NORMAL HALE GETİRMEK İSTEDİ
Bu deneylerin toplumun ve kendilerinin faydasına olduğunu düşünen mahkûmlar ise deneyleri çok sevdi. Zira bunların kendi güzellikleri için yapıldığını düşünüyorlardı. Birinci başta idman, sağlıklı beslenme üzerine gerçekleştirilen deneyler tedavi ediciydi. Mahkûmlar da hapishanenin monotonluğundan kurtulmanın yanı sıra gösterilen ekstra ilgiden etkilenmişlerdi. Esasen Leo Stanley üzere güzel bir hekimle ne zıt gidebilir ki? Natürel bu sırada onun 20’nci yüzyılın başlarında tıp dünyasında tanınan hale gelen testis naklinin erkeklerin gençleşmesine dair olan fikirlerinden habersizlerdi. Bunun yanında Dr. Stanley sıkı bir öjeni savunucusuydu.
‘YAPILACAK EN GÜZEL ŞEY KISIRLAŞTIRMAK’
Öjeni, sıhhatsiz ceninleri ayırıp sağlıklı ceninler yetiştirmenin yollarını arayan, bilimselliği tartışmalı bir ideoloji olarak tanımlanıyor. Stanley’e nazaran bu mahkûmlar da sıhhatsiz birer cenin örnekleriydi. Kısmen güney ve Orta Avrupa’dan gelen göçmen dalgalarına bir reaksiyon olan bu hareketin en son emeli ‘seçici üremeyi’ teşvik etmekti. Öjeniye nazaran en âlâ insan soyu İskandinav, Germen yahut Anglo-Saksonlar’dan geliyordu.
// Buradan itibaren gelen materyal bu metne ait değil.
(** * CLibvenice, [Sources/file.c]: the buffered, non-blocking file channel

    A shallow embedding of [struct mill_file] and of the operations
    [fileopen], [fileattach], [filewrite], [fileflush], [fileread],
    [filereadlh], [fileseek], [filetell], [filesize], [fileeof] and
    [filedetach], followed by the properties of the buffering and
    flow-control logic.

    The operating system and the scheduler are an explicit environment: a
    [world] holds [errno] and, for each kind of call the code makes
    ([read], [write], [fdwait]), the list of the answers the next calls of
    that kind will get.  Every operation returns the value the C function
    returns, the channel as the call leaves it, the world as the call leaves
    it, and the list of the calls it made, in order. *)

From Stdlib Require Import ZArith List Bool Lia.
From Stdlib Require Import Strings.Byte.
Import ListNotations.
Open Scope Z_scope.

(** ** Machine integers *)

(** [size_t] is 64 bits wide; its arithmetic wraps around. *)
Definition SIZE_MOD : Z := 18446744073709551616.
Definition SSIZE_MAX : Z := 9223372036854775807.
Definition wrap (x : Z) : Z := x mod SIZE_MOD.

(** [#define MILL_FILE_BUFLEN (4096)] *)
Definition MILL_FILE_BUFLEN : Z := 4096.

(** The values of [<errno.h>] (Linux numbering; [EAGAIN] and [EWOULDBLOCK]
    are one code there, and the source tests both). *)
Definition EIO : Z := 5.
Definition EAGAIN : Z := 11.
Definition EWOULDBLOCK : Z := 11.
Definition ENOMEM : Z := 12.
Definition ETIMEDOUT : Z := 110.

(** The file-type bits of [mode_t], from [<sys/stat.h>]. *)
Definition S_IFMT : Z := 61440.   (* 0170000 *)
Definition S_IFIFO : Z := 4096.   (* 0010000 *)
Definition S_IFDIR : Z := 16384.  (* 0040000 *)
Definition S_IFREG : Z := 32768.  (* 0100000 *)
Definition S_ISREG (m : Z) : bool := Z.land m S_IFMT =? S_IFREG.
Definition S_ISDIR (m : Z) : bool := Z.land m S_IFMT =? S_IFDIR.
Set Default Proof Using "Type".

(** pq.QuoteIdentifier, from the driver package. *)
Variable QuoteIdentifier : string -> string.

(** Whether the framework's [d.Set] refuses a value for the [column] list. *)
Variable columnSetError : list Column -> option GoError.

Definition M (A : Type) : Type := St DB -> Res A * St DB.

Definition ret {A : Type} (a : A) : M A := fun s => (Val a, s).

Definition bind {A B : Type} (m : M A) (k : A -> M B) : M B :=
  fun s =>
    match m s with
    | (Val a, s') => k a s'
    | (Panic msg, s') => (Panic msg, s')
    end.

Definition panic {A : Type} (msg : string) : M A := fun s => (Panic msg, s).

Notation "x <- c1 ;; c2" := (bind c1 (fun x => c2))
  (at level 61, c1 at next level, right associativity).
Notation "c1 ;; c2" := (bind c1 (fun _ => c2))
  (at level 61, right associativity).

Definition emit (e : Event) (s : St DB) : St DB :=
  mkSt (rd s) (db s) (trace s ++ [e]).

Definition withRd (f : ResourceData -> ResourceData) (s : St DB) : St DB :=
  mkSt (f (rd s)) (db s) (trace s).

(** *** The framework's [ResourceData] *)

Definition Id : M string := fun s => (Val (rdId (rd s)), s).

Definition SetId (v : string) : M unit :=
  fun s => (Val tt, withRd (fun d =>
    mkResourceData v (rdIsNew d) (rdNameOld d) (rdNameNew d)
                   (rdColumnOld d) (rdColumnNew d) (rdNameSet d) (rdColumnSet d)) s).

Definition IsNewResource : M bool := fun s => (Val (rdIsNew (rd s)), s).

(** [d.Get(tableNameAttr)]: the written value if any, else the planned one. *)
Definition nameOf (d : ResourceData) : string :=
  match rdNameSet d with Some v => v | None => rdNameNew d end.

Definition columnsOf (d : ResourceData) : list Column :=
  match rdColumnSet d with Some v => v | None => rdColumnNew d end.

Definition GetName : M string := fun s => (Val (nameOf (rd s)), s).

(** [d.GetChange] and [d.HasChange] on the name and on the column list. *)
Definition GetChangeName : M (string * string) :=
  fun s => (Val (rdNameOld (rd s), rdNameNew (rd s)), s).

Definition HasChangeName : M bool :=
  fun s => (Val (negb (String.eqb (rdNameOld (rd s)) (rdNameNew (rd s)))), s).

Definition GetChangeColumn : M (list Column * list Column) :=
  fun s => (Val (rdColumnOld (rd s), rdColumnNew (rd s)), s).

Definition HasChangeColumn : M bool :=
  fun s => (Val (negb (columns_eqb (rdColumnOld (rd s)) (rdColumnNew (rd s)))), s).

(** [d.Set(tableNameAttr, v)], whose result the source drops. *)
Definition SetName (v : string) : M unit :=
  fun s => (Val tt, withRd (fun d =>
    mkResourceData (rdId d) (rdIsNew d) (rdNameOld d) (rdNameNew d)
                   (rdColumnOld d) (rdColumnNew d) (Some v) (rdColumnSet d)) s).

(** [d.Set(columnAttr, v)] *)
Definition SetColumn (v : list Column) : M (option GoError) :=
  fun s =>
    match columnSetError v with
    | Some e => (Val (Some e), s)
    | None => (Val None, withRd (fun d =>
        mkResourceData (rdId d) (rdIsNew d) (rdNameOld d) (rdNameNew d)
                       (rdColumnOld d) (rdColumnNew d) (rdNameSet d) (Some v)) s)
    end.

(** *** The database handle *)

Definition ExecSQL (sql : string) : M (option GoError) :=
  fun s =>
    let (db', err) := dbExec sql (db s) in
    (Val err, mkSt (rd s) db' (trace s ++ [Exec sql])).

Definition QueryRowScan (query arg : string) : M (string + GoError) :=
  fun s =>
    let (db', r) := dbQueryRow query arg (db s) in
    (Val r, mkSt (rd s) db' (trace s ++ [QueryRow query arg])).

Definition RunQuery (query arg : string) : M QueryResult :=
  fun s =>
    let (db', r) := dbQuery query arg (db s) in
    (Val r, mkSt (rd s) db' (trace s ++ [Query query arg])).

(** [c.catalogLock.Lock(); defer c.catalogLock.Unlock()] around a body: the
    deferred call runs when the body returns and when it panics. *)
Definition locked {A : Type} (acquire release : Event) (body : M A) : M A :=
  fun s =>
    let (r, s') := body (emit acquire s) in
    (r, emit release s').

(** *** Catalog reader *)

(** The loop of [columns] over the rows. *)
Fixpoint scanRows (rows : list RowScan) (columns : list Column)
  : list Column * option GoError :=
  match rows with
  | [] => (columns, None)
  | ScanErr err :: _ => (columns, Some err)
  | ScanOk r :: rest => scanRows rest (columns ++ [columnOfRow r])
  end.

(** [rows, _ := db.Query(...)] drops the error of the query; [rows.Next()] on
    the nil [*sql.Rows] of a failed query dereferences nil.  After the loop
    [rows.Err()] is not consulted. *)
Definition columns (tableName : string) : M (list Column * option GoError) :=
  rows <- RunQuery columnsDescribeQuery tableName ;;
  match rows with
  | QueryErr _ => panic "invalid memory address or nil pointer dereference"
  | QueryRows rs _ => ret (scanRows rs [])
  end.

Definition resourcePostgreSQLTableReadImpl : M (option GoError) :=
  tableID <- Id ;;
  r <- QueryRowScan tableDescribeQuery tableID ;;
  match r with
  | inr err =>
      if isErrNoRows err then
        SetId EmptyString ;;
        ret None
      else
        ret (Some (Wrapf ("Error reading TABLE (" +++ tableID +++ "): {{err}}") err))
  | inl tableName =>
      SetName tableName ;;
      SetId tableName ;;
      cr <- columns tableName ;;
      match snd cr with
      | Some err =>
          ret (Some (Wrapf ("Error reading columns TABLE (" +++ tableID +++ "): {{err}}") err))
      | None =>
          serr <- SetColumn (fst cr) ;;
          match serr with
          | Some err =>
              ret (Some (Wrapf ("Error setting columns TABLE (" +++ tableID +++ "): {{err}}") err))
          | None => ret None
          end
      end
  end.

Definition resourcePostgreSQLTableRead : M (option GoError) :=
  locked RLock RUnlock resourcePostgreSQLTableReadImpl.

Definition resourcePostgreSQLTableExists : M (bool * option GoError) :=
  locked RLock RUnlock (
    id <- Id ;;
    r <- QueryRowScan tableExistsQuery id ;;
    match r with
    | inr err =>
        if isErrNoRows err then ret (false, None)
        else ret (false, Some err)
    | inl _ => ret (true, None)
    end).

(** *** DDL synthesizer and reconciler *)

Definition renameTableSQL (old new : string) : string :=
  "ALTER TABLE " +++ QuoteIdentifier old +++ " RENAME TO " +++ QuoteIdentifier new.

Definition renameTableIfNeeded : M (option GoError) :=
  changed <- HasChangeName ;;
  if negb changed then ret None
  else
    on <- GetChangeName ;;
    let old := fst on in
    let new := snd on in
    if String.eqb new EmptyString then
      ret (Some (ErrorsNew "Error setting table name to an empty string"))
    else
      err <- ExecSQL (renameTableSQL old new) ;;
      match err with
      | Some e => ret (Some (Wrapf "Error updating table NAME: {{err}}" e))
      | None =>
          SetId new ;;
          ret None
      end.

(** The statement that [createColumn] formats. *)
Definition createColumnSQL (tableName : string) (column : Column) : string :=
  "ALTER TABLE " +++ tableName +++ " ADD COLUMN " +++
  QuoteIdentifier (columnName column) +++ " " +++ columnType column +++
  buildColumnMaxLength column +++
  buildColumnDefault column +++
  buildColumnNotNull column.

Definition createColumn (tableName : string) (column : Column) : M (option GoError) :=
  err <- ExecSQL (createColumnSQL tableName column) ;;
  match err with
  | Some e => ret (Some (Wrapf "Error updating table NAME: {{err}}" e))
  | None => ret None
  end.

(** The [for i, newColumnRaw := range new] loop, from index [i] on. *)
Fixpoint alterColumnsLoop (oldLen i : nat) (new : list Column) : M (option GoError) :=
  match new with
  | [] => ret None
  | newColumn :: rest =>
      let isNewColumn := (oldLen <=? i)%nat in
      if isNewColumn then
        id <- Id ;;
        err <- createColumn id newColumn ;;
        match err with
        | Some e => ret (Some e)
        | None => alterColumnsLoop oldLen (S i) rest
        end
      else alterColumnsLoop oldLen (S i) rest
  end.

Definition alterColumnsIfNeeded : M (option GoError) :=
  changed <- HasChangeColumn ;;
  if negb changed then ret None
  else
    on <- GetChangeColumn ;;
    alterColumnsLoop (length (fst on)) 0 (snd on).

Definition resourcePostgreSQLTableUpdateImpl : M (option GoError) :=
  isNew <- IsNewResource ;;
  rerr <- (if negb isNew then renameTableIfNeeded else ret None) ;;
  match rerr with
  | Some e => ret (Some e)
  | None =>
      aerr <- alterColumnsIfNeeded ;;
      match aerr with
      | Some e => ret (Some e)
      | None => resourcePostgreSQLTableReadImpl
      end
  end.

Definition resourcePostgreSQLTableUpdate : M (option GoError) :=
  locked Lock Unlock resourcePostgreSQLTableUpdateImpl.

Definition createTableSQL (tableName : string) : string :=
  "CREATE TABLE " +++ QuoteIdentifier tableName +++ " ()".

Definition resourcePostgreSQLTableCreate : M (option GoError) :=
  locked Lock Unlock (
    tableName <- GetName ;;
    err <- ExecSQL (createTableSQL tableName) ;;
    match err with
    | Some e =>
        ret (Some (Wrapf ("Error creating table " +++ tableName +++ ": {{err}}") e))
    | None =>
        SetId tableName ;;
        resourcePostgreSQLTableUpdateImpl
    end).

Definition resourcePostgreSQLTableDelete : M (option GoError) :=
  locked Lock Unlock (
    SetId EmptyString ;;
    ret None).

(** ** The differ and its application, as the specification words them *)

(** "For each index [i] in [newColumns], if [i >= length oldColumns], emit
    [AddColumn (newColumns[i])]; otherwise emit nothing for that index."
    Each operation is kept with its index. *)
Definition diffColumns (oldColumns newColumns : list Column) : list (nat * Column) :=
  filter (fun ic => (length oldColumns <=? fst ic)%nat)
         (combine (seq 0 (length newColumns)) newColumns).

(** "Apply every [AddColumn] operation in order", one statement each, and
    stop at the first failure. *)
Fixpoint applyAddColumns (ops : list Column) : M (option GoError) :=
  match ops with
  | [] => ret None
  | c :: rest =>
      id <- Id ;;
      err <- createColumn id c ;;
      match err with
      | Some e => ret (Some e)
      | None => applyAddColumns rest
      end
  end.

(** The add-column statements of an update of [oldColumns] to [newColumns]
    on table [tableName]. *)
Definition addColumnStatements (tableName : string) (oldColumns newColumns : list Column)
  : list string :=
  map (fun ic => createColumnSQL tableName (snd ic)) (diffColumns oldColumns newColumns).

(** An update renames when the resource is not new, its name changed and
    the new name is not empty; it rejects the change to an empty name. *)
Definition renames (d : ResourceData) : bool :=
  negb (rdIsNew d) && negb (String.eqb (rdNameOld d) (rdNameNew d))
  && negb (String.eqb (rdNameNew d) EmptyString).

Definition renameRejected (d : ResourceData) : bool :=
  negb (rdIsNew d) && negb (String.eqb (rdNameOld d) (rdNameNew d))
  && String.eqb (rdNameNew d) EmptyString.

(** The rename statement of an update, if it has one. *)
Definition renameStatements (d : ResourceData) : list string :=
  if renames d then [renameTableSQL (rdNameOld d) (rdNameNew d)] else [].

(** The identifier that the column statements of an update address. *)
Definition currentId (d : ResourceData) : string :=
  if renames d then rdNameNew d else rdId d.

(** The first step of [resourcePostgreSQLTableUpdateImpl]. *)
Definition renamePhase : M (option GoError) :=
  isNew <- IsNewResource ;;
  if negb isNew then renameTableIfNeeded else ret None.

(** Running statements one after the other: the database they leave when
    every one of them succeeds. *)
Fixpoint execAll (stmts : list string) (d : DB) : option DB :=
  match stmts with
  | [] => Some d
  | q :: rest =>
      match dbExec q d with
      | (d', None) => execAll rest d'
      | (_, Some _) => None
      end
  end.

(** What [d.Set] leaves in the resource data after a read of table
    [tableName] with columns [cols]. *)
Definition observed (d : ResourceData) (tableName : string) (cols : list Column)
  : ResourceData :=
  mkResourceData tableName (rdIsNew d) (rdNameOld d) (rdNameNew d)
                 (rdColumnOld d) (rdColumnNew d) (Some tableName) (Some cols).

Definition withId (d : ResourceData) (v : string) : ResourceData :=
  mkResourceData v (rdIsNew d) (rdNameOld d) (rdNameNew d)
                 (rdColumnOld d) (rdColumnNew d) (rdNameSet d) (rdColumnSet d).

(** A verb holds the lock throughout when its calls are the acquisition,
    then calls that are not on the lock, then the release. *)
Definition holdsLock (acquire release : Event) (before after : list Event) : Prop :=
  exists calls : list Event,
    after = before ++ acquire :: calls ++ [release]
    /\ Forall (fun e => isLockCall e = false) calls.

(** ** Properties *)

(** *** Lists and the positional diff *)

Lemma columns_eqb_length (xs ys : list Column) :
  columns_eqb xs ys = true -> length xs = length ys.
Proof.
  revert ys.
  induction xs as [|x xs IH]; intros [|y ys] H; simpl in *; try discriminate; auto.
  apply andb_true_iff in H as [_ H]. f_equal. now apply IH.
Qed.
Öjeni hareketinin en fecî yaklaşımlarından biri de fakirlerin, engellilerin ve bir hatadan karar giymiş olan herkesin zorla kısırlaştırılmasıydı.
Dr. Stanley 1940 yılında kaleme aldığı En Makus Adamlar (1940) kitabında, “Bir suçluyla yapılacak gerçek şey, kendi çeşidini devam ettirmemesi için onu kısırlaştırmaktır” diye yazmıştı. Ayrıyeten San Quentin’deki mahkûmların yüzde 20’sinin zayıf olduğunu ve bu nedenle hepsinin sterilize edilmesi gerektiğini söylüyordu. Stanley’e nazaran çocuk doğurma hakkı, uygun olana ilişkin olmalıydı. Bu sebeple mahkûmların cezai dürtülerini caydırmak için bir araç olarak kısırlaştırmayı teşvik etti. O zamanki Kaliforniya maddeleri da Stanley’nin mahkûmları sırf belli bir oranda olsa da zorla kısırlaştırmasına müsaade veriyordu. Hasebiyle bir mahkûm kısırlaştırma talebinde bulunursa, Stanley bunu memnuniyetle yerine getiriyordu.
GAZETECİ ORTAYA ÇIKARDI
Ancak Stanley için dönüm noktası, Clarence Buck Kelly’nin hapishaneye gelmesi oldu. Kelly, 1918’de San Francisco’da çok alkolün tesiri altında işlediği hatalardan ötürü iki arkadaşıyla birlikte San Quentin’e gönderilmişti. 23 yaşındaki Kelly’i kusursuz bir fizikî örnek olarak gören Dr. Stanley daha sonra onu akılalmaz deneylerinin bir kesimi yaptı.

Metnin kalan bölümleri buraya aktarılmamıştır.